:: Task to carry out ::
After reading the data below, copy out every line that contains the word "admission".

---------- Data supplied ----------

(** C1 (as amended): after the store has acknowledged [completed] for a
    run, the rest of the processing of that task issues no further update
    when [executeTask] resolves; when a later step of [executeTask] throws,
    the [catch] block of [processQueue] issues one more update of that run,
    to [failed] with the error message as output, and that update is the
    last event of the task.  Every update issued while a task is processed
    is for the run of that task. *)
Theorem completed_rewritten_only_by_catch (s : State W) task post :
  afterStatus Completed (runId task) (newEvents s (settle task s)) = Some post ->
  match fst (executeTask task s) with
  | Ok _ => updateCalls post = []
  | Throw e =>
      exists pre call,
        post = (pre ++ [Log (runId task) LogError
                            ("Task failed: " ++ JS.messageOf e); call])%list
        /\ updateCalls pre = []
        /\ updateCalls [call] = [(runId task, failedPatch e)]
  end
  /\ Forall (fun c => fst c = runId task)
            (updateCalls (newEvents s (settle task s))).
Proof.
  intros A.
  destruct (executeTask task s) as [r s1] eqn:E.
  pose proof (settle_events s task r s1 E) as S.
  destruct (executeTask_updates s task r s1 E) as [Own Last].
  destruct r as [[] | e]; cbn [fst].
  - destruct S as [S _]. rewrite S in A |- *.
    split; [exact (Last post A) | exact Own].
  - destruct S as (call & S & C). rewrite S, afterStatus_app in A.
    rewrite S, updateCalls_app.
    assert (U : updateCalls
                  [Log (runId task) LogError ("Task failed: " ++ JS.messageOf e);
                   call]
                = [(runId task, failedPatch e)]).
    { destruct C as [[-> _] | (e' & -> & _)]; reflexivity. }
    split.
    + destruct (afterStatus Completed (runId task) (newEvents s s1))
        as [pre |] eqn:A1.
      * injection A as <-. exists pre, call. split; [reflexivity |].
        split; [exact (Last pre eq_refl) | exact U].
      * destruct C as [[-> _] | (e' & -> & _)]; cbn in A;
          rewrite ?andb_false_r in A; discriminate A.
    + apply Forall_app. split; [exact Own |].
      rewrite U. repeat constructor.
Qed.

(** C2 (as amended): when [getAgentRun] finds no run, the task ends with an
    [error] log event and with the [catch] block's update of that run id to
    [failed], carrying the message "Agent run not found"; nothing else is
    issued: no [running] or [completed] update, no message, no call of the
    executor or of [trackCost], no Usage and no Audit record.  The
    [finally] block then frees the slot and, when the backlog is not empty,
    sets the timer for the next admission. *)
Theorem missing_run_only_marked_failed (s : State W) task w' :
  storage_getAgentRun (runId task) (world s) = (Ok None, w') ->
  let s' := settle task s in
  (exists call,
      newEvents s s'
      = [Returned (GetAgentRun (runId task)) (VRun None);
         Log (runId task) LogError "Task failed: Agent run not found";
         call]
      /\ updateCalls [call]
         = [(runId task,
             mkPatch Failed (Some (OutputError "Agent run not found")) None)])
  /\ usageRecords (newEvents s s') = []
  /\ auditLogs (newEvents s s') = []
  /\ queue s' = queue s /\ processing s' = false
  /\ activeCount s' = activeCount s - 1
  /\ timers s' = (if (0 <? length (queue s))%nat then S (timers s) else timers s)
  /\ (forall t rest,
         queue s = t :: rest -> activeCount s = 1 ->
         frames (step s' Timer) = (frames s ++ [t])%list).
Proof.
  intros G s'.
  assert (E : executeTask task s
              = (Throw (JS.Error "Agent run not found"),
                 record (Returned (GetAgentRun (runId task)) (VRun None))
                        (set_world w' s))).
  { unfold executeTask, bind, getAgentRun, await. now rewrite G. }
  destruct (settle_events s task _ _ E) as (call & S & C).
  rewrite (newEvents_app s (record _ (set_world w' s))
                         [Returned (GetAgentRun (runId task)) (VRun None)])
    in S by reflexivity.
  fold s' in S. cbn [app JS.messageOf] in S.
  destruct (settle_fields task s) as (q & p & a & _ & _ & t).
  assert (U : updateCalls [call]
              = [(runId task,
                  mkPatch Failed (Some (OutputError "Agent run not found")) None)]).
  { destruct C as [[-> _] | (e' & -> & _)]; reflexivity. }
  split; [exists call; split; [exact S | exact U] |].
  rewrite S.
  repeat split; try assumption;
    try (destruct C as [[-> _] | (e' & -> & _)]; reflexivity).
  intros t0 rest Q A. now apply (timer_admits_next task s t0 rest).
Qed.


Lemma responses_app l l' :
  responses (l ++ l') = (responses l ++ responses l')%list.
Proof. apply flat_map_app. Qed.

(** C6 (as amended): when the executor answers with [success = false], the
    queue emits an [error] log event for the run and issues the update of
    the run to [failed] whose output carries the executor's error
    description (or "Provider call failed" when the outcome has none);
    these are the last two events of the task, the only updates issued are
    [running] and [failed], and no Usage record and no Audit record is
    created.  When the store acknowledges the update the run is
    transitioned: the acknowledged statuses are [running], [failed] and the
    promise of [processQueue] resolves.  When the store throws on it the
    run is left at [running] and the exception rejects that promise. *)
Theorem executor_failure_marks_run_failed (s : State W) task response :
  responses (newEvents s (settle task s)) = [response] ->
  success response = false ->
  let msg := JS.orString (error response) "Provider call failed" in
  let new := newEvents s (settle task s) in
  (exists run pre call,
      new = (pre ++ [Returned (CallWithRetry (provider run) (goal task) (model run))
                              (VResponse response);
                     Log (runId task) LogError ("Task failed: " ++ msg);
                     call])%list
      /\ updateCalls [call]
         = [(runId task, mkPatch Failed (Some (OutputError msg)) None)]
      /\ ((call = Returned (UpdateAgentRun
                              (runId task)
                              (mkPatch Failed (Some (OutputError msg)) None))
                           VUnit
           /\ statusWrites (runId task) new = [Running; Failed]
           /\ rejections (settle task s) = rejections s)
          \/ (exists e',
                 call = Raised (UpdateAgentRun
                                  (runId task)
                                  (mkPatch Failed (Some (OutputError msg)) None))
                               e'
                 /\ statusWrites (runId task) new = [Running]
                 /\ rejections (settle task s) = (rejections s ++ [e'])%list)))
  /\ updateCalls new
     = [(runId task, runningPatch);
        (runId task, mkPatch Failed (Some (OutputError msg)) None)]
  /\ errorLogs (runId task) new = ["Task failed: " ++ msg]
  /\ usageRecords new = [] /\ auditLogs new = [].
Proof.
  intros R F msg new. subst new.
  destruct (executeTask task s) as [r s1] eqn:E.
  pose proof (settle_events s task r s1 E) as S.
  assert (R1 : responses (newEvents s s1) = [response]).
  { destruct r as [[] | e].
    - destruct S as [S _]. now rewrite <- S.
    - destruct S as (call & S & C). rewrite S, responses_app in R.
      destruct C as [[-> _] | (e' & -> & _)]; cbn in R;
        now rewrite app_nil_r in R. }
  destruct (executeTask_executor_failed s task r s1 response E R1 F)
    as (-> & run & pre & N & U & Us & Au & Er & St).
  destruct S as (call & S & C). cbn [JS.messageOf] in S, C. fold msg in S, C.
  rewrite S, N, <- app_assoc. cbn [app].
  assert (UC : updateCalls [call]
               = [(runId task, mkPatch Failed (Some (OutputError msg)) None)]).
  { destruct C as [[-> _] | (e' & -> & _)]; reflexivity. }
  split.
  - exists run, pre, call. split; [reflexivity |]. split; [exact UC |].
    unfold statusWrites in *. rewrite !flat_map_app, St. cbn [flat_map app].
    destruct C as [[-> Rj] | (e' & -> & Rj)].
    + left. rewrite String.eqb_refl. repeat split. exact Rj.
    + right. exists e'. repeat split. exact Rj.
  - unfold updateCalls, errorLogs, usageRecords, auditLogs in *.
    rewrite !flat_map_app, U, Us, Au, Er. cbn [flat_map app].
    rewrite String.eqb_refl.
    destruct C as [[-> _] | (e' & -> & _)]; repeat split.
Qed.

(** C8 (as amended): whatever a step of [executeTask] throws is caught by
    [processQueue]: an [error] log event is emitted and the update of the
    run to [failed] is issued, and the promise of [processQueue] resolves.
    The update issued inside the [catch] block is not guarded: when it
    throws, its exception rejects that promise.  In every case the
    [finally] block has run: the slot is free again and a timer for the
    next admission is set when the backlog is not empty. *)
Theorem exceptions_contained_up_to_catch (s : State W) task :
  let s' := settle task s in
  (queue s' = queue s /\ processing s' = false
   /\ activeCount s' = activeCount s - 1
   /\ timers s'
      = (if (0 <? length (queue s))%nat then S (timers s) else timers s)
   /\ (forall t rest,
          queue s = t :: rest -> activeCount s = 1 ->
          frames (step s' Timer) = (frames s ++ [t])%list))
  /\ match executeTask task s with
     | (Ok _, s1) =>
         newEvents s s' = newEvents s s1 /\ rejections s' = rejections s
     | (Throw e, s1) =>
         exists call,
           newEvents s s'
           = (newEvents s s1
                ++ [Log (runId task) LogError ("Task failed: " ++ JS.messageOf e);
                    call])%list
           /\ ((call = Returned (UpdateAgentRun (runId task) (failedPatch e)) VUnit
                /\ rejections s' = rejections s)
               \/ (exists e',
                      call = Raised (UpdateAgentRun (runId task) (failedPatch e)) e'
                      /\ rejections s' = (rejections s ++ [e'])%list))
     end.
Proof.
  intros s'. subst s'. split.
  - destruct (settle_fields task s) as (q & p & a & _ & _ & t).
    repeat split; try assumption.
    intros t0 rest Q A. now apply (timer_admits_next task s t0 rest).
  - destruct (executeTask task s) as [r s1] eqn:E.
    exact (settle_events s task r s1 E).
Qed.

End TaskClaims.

----------

:: Exercise answer ::
    sets the timer for the next admission. *)
    next admission is set when the backlog is not empty. *)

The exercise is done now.